The UK government is amending the employment tribunal rules to help mitigate the disruption caused by the global coronavirus pandemic. We take a look at the key changes, most of which come into force on 8 October 2020.
Increased capacity and speed
Non-employment judges will be able to sit as employment judges in order to increase capacity in employment tribunals. The system was already struggling before coronavirus hit, with some claimants waiting more than a year for a final hearing. Inevitably, since March the backlog has increased. Allowing for a range of judges to sit in the employment tribunal, subject to certain consents being given prior to appointment, will help get claims moving faster. Notice rules will also change to speed up the process of setting hearing dates. Notice of a final hearing may be given before the date that a response is required, as long as the hearing is no sooner than 14 days after that date.
Expansion of legal officer duties
The new rules shift certain duties from employment judges to legal officers (subject to the change in functions being authorised by the Senior President of Employment Tribunals).

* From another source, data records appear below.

(* ===== verification/ProcessorGraph.v ===== *)
(** The processor graph (src/product/src/metrics/processor.hpp and .cpp,
    [ProcessorGraph]): validation of the registered processors against the
    catalog, the dependency edges between them, and the layered topological
    order in which they run.

    A [MetricProcessor] is an interface in the sources; here it is a record of
    its operations.  The order is Kahn's algorithm: a loop over the set of
    ready processors, modelled with fuel (one turn per processor is enough, and
    the theorems are about that fuel). *)
From S2P Require Import Prelude Containers Common Provider Catalog EventStore DataStore.
Local Open Scope string_scope.
Local Open Scope list_scope.
Open Scope Z_scope.
Open Scope pdcm_scope.

(** ** Data *)

Record ProcessorMetric := mkProcessorMetric { pm_metric : MetricId; pm_semantic_version : Z }.
#[export] Instance ProcessorMetric_eq_dec : EqDecision ProcessorMetric.
Proof. solve_decision. Defined.

Record ProcessorContext := mkProcessorContext {
  pctx_entity : EntityRef;
  pctx_catalog_generation : Z;
  pctx_evaluated_monotonic_time_ns : Z;
  pctx_derivation_depth : Z }.

Record ProcessorEvaluation := mkEvaluation { pev_status : Status; pev_outputs : list Observation }.

(** The virtual operations of a processor. *)
Record MetricProcessor := mkProcessor {
  mp_id : string;
  mp_version : Z;
  mp_inputs : list ProcessorMetric;
  mp_outputs : list ProcessorMetric;
  mp_evaluate : ProcessorContext -> list Observation -> ProcessorEvaluation }.

Record ProcessorGraphNode := mkNode { pgn_processor : MetricProcessor; pgn_depth : Z }.
Record ProcessorGraphSnapshot := mkGraphSnapshot { pgs_catalog_generation : Z; pgs_nodes : list ProcessorGraphNode }.
Definition graph_snapshot_default : ProcessorGraphSnapshot := mkGraphSnapshot 0 [].

(** ** Validation of the processors *)

Definition descriptors_of (c : TargetCatalog) : list (Z * MetricDescriptor) :=
  foldl (fun ds d => om_emplace (md_id d) d ds) [] (tc_metrics c).

Fixpoint check_inputs (ds : list (Z * MetricDescriptor)) (seen : list Z) (inputs : list ProcessorMetric) : option Status :=
  match inputs with
  | [] => None
  | i :: inputs' =>
      let bad := Some (err_status PDCM_STATUS_UNSUPPORTED
                         "processor input descriptor or semantic version is missing") in
      if (pm_metric i =? 0) || (pm_semantic_version i =? 0) || bool_decide (pm_metric i ∈ seen) then bad
      else
      match om_find (pm_metric i) ds with
      | None => bad
      | Some d => if negb (md_semantic_version d =? pm_semantic_version i) then bad
                  else check_inputs ds (pm_metric i :: seen) inputs'
      end
  end.

(** The loop over the outputs of processor [index]; it also fills
    [producers]. *)
Fixpoint check_outputs (ds : list (Z * MetricDescriptor)) (index : nat) (inputs : list ProcessorMetric)
    (seen : list Z) (producers : list (Z * nat)) (outputs : list ProcessorMetric) : Status + list (Z * nat) :=
  match outputs with
  | [] => inr producers
  | o :: outputs' =>
      let bad := inl (err_status PDCM_STATUS_UNSUPPORTED "processor output descriptor is missing or not derived") in
      if (pm_metric o =? 0) || (pm_semantic_version o =? 0) || bool_decide (pm_metric o ∈ seen) then bad
      else
      match om_find (pm_metric o) ds with
      | None => bad
      | Some d =>
          if (md_collection_mode d !=? MCM_Derived) || negb (md_semantic_version d =? pm_semantic_version o) then bad
          else if om_mem (pm_metric o) producers
          then inl (invalid_argument "derived metric has multiple authoritative processors")
          else if std_sort (md_dependencies d) !=? std_sort (map pm_metric inputs)
          then inl (err_status PDCM_STATUS_UNSUPPORTED "derived descriptor dependencies do not match processor")
          else check_outputs ds index inputs (pm_metric o :: seen) (om_set (pm_metric o) index producers) outputs'
      end
  end.

(** The first loop of [rebuild], from processor [index] on; a null pointer is
    [None]. *)
Fixpoint check_processors (ds : list (Z * MetricDescriptor)) (index : nat) (ids : list string)
    (producers : list (Z * nat)) (ps : list (option MetricProcessor)) : Status + (list (Z * nat) * list MetricProcessor) :=
  match ps with
  | [] => inr (producers, [])
  | None :: _ => inl (invalid_argument "processor identity is invalid or duplicated")
  | Some p :: ps' =>
      if str_empty (mp_id p) || (mp_version p =? 0) || bool_decide (mp_id p ∈ ids)
      then inl (invalid_argument "processor identity is invalid or duplicated")
      else if is_nil (mp_inputs p) || is_nil (mp_outputs p)
      then inl (invalid_argument "processor inputs and outputs must be non-empty")
      else
      match check_inputs ds [] (mp_inputs p) with
      | Some st => inl st
      | None =>
          match check_outputs ds index (mp_inputs p) [] producers (mp_outputs p) with
          | inl st => inl st
          | inr producers' =>
              match check_processors ds (S index) (mp_id p :: ids) producers' ps' with
              | inl st => inl st
              | inr (producers'', qs) => inr (producers'', p :: qs)
              end
          end
      end
  end.

Definition unproduced (producers : list (Z * nat)) (d : MetricDescriptor) : bool :=
  (md_collection_mode d ==? MCM_Derived) && negb (om_mem (md_id d) producers).

(** ** Edges *)

(** One input of [consumer]: [edges], [indegree] and the set of predecessors
    found so far. *)
Definition link_input (producers : list (Z * nat)) (consumer : nat)
    (s : list (list nat) * list nat * list nat) (input : ProcessorMetric) : list (list nat) * list nat * list nat :=
  let '(edges, indegree, predecessors) := s in
  match om_find (pm_metric input) producers with
  | Some p =>
      if bool_decide (p ∈ predecessors) then s
      else (alter (fun l => l ++ [consumer]) p edges, alter S consumer indegree, p :: predecessors)
  | None => s
  end.

Definition link_consumer (producers : list (Z * nat)) (s : list (list nat) * list nat)
    (ci : nat * list ProcessorMetric) : list (list nat) * list nat :=
  fst (foldl (link_input producers ci.1) (s.1, s.2, []) ci.2).

Definition build_edges (producers : list (Z * nat)) (inputs : list (list ProcessorMetric)) : list (list nat) * list nat :=
  let n := length inputs in
  foldl (link_consumer producers) (replicate n [], replicate n 0%nat) (zip (seq 0 n) inputs).

(** ** The order *)

Lemma nat_of_Z_inj (a b : nat) : Z.of_nat a = Z.of_nat b -> a = b.
Proof. lia. Qed.
#[export] Instance nat_ordered : Ordered nat := ordered_by Z.of_nat nat_of_Z_inj.

(** [ready]: a set of pairs ordered by identifier and index. *)
Notation ReadySet := (list ((string * nat) * unit)) (only parsing).

Definition ready_add (ids : list string) (ready : ReadySet) (index : nat) : ReadySet :=
  om_set (default "" (ids !! index), index) tt ready.

(** Releasing the consumers of [index]; the state is [depth], [indegree] and
    [ready]. *)
Definition release_one (ids : list string) (d : nat) (s : list nat * list nat * ReadySet) (consumer : nat)
    : list nat * list nat * ReadySet :=
  let '(depth, indegree, ready) := s in
  let depth := alter (fun x => Nat.max x (d + 1)) consumer depth in
  let indegree := alter Nat.pred consumer indegree in
  (depth, indegree,
   if bool_decide (indegree !! consumer = Some 0%nat) then ready_add ids ready consumer else ready).

Record order_state := mkOrder {
  os_depth : list nat;
  os_indegree : list nat;
  os_ready : ReadySet;
  os_nodes : list (nat * nat) }.

(** The [while] loop; a node is an index with its depth.  [inl true]: the
    depth limit; [inl false]: out of fuel. *)
Fixpoint order_loop (fuel : nat) (ids : list string) (edges : list (list nat)) (s : order_state)
    : bool + list (nat * nat) :=
  match os_ready s with
  | [] => inr (os_nodes s)
  | ((_, index), _) :: ready =>
      match fuel with
      | O => inl false
      | S fuel' =>
          let d := default 0%nat (os_depth s !! index) in
          if (4 <? d)%nat then inl true
          else
          let '(depth, indegree, ready) :=
            foldl (release_one ids d) (os_depth s, os_indegree s, ready) (default [] (edges !! index)) in
          order_loop fuel' ids edges (mkOrder depth indegree ready (os_nodes s ++ [(index, d)]))
      end
  end.

Definition initial_ready (ids : list string) (indegree : list nat) : ReadySet :=
  foldl (fun ready index => if bool_decide (indegree !! index = Some 0%nat) then ready_add ids ready index else ready)
    [] (seq 0 (length indegree)).

Definition order_nodes (ids : list string) (edges : list (list nat)) (indegree : list nat) : bool + list (nat * nat) :=
  let n := length indegree in
  order_loop n ids edges (mkOrder (replicate n 1%nat) indegree (initial_ready ids indegree) []).

(** ** [rebuild] *)

(** The published nodes, from the ordered indices. *)
Definition node_of (ps : list MetricProcessor) (nd : nat * nat) : option ProcessorGraphNode :=
  match ps !! nd.1 with Some p => Some (mkNode p (Z.of_nat nd.2)) | None => None end.

Definition rebuild (current : ProcessorGraphSnapshot) (c : TargetCatalog) (generation : Z)
    (processors : list (option MetricProcessor)) : Status * ProcessorGraphSnapshot :=
  if negb (st_ok (tc_validate c)) || (generation =? 0)
  then (invalid_argument "processor graph catalog is invalid", current)
  else
  match check_processors (descriptors_of c) 0 [] [] processors with
  | inl st => (st, current)
  | inr (producers, ps) =>
      if existsb (unproduced producers) (tc_metrics c)
      then (err_status PDCM_STATUS_UNSUPPORTED "derived metric has no authoritative processor", current)
      else
      let '(edges, indegree) := build_edges producers (map mp_inputs ps) in
      match order_nodes (map mp_id ps) edges indegree with
      | inl _ => (err_status PDCM_STATUS_UNSUPPORTED "processor derivation depth exceeds four", current)
      | inr nodes =>
          if negb (length nodes =? length ps)%nat
          then (err_status PDCM_STATUS_UNSUPPORTED "processor dependency graph contains a cycle", current)
          else if generation <? pgs_catalog_generation current
          then (err_status PDCM_STATUS_STALE_GENERATION "processor graph generation moved backward", current)
          else
          (st_success,
           mkGraphSnapshot generation
             (omap (node_of ps) nodes))
      end
  end.

(** ** The edges, declaratively *)

(** Distinct producers of a list of inputs. *)
Definition preds_of (producers : list (Z * nat)) (inputs : list ProcessorMetric) : list nat :=
  foldl (fun ps i => match om_find (pm_metric i) producers with
                     | Some p => if bool_decide (p ∈ ps) then ps else p :: ps
                     | None => ps
                     end) [] inputs.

The Senior President may authorise legal officers to determine various applications including:
- to extend time for a response;
- to extend time to comply with a case management order;
- to amend claims/responses;
- requesting additional information about another party’s claim or defence;
- for postponement of a hearing made more than seven days before the hearing; and
- to determine whether to dismiss a claim on withdrawal.
Unsurprisingly, parties will be able to challenge a legal officer’s decision, by applying in writing for an employment judge to consider the matter afresh.
At an in-person hearing, witness statements must only be available, during the course of the hearing, for inspection by members of the public attending the hearing. Under the updated rules, where the hearing is being conducted remotely, statements may be made available other than during the course of the hearing. The rules will also introduce flexibility so that parties and members of the public need only be able to see witnesses “so far as is reasonably practicable”, rather than it being a requirement.
Judges will have more flexibility to accept claim forms despite errors in names, addresses or early conciliation numbers and to reconsider rejected claims or responses. Any judge will be able to reconsider a rejected claim or response, rather than the judge who originally rejected it being the only one who can do so. Cases that are dismissed on withdrawal will be exempt from the requirement to record all judgments in the Register.
A judge will be able to issue a default judgment without a full hearing, even where a preliminary hearing has taken place, if the preliminary point determined at the preliminary hearing was uncontested or there was no response. We expect this power will be rarely exercised.
From 1 December 2020, the early conciliation period will be six weeks instead of one calendar month. Conciliators will no longer be able to extend the early conciliation period.
As with many areas of life, the pandemic has prompted an acceleration of changes that would otherwise have happened at a much slower pace. Parties and practitioners alike will welcome the introduction of greater flexibility in some aspects of the tribunal rules. Time will tell how they react to the use of non-employment judges and delegation of powers to legal officers.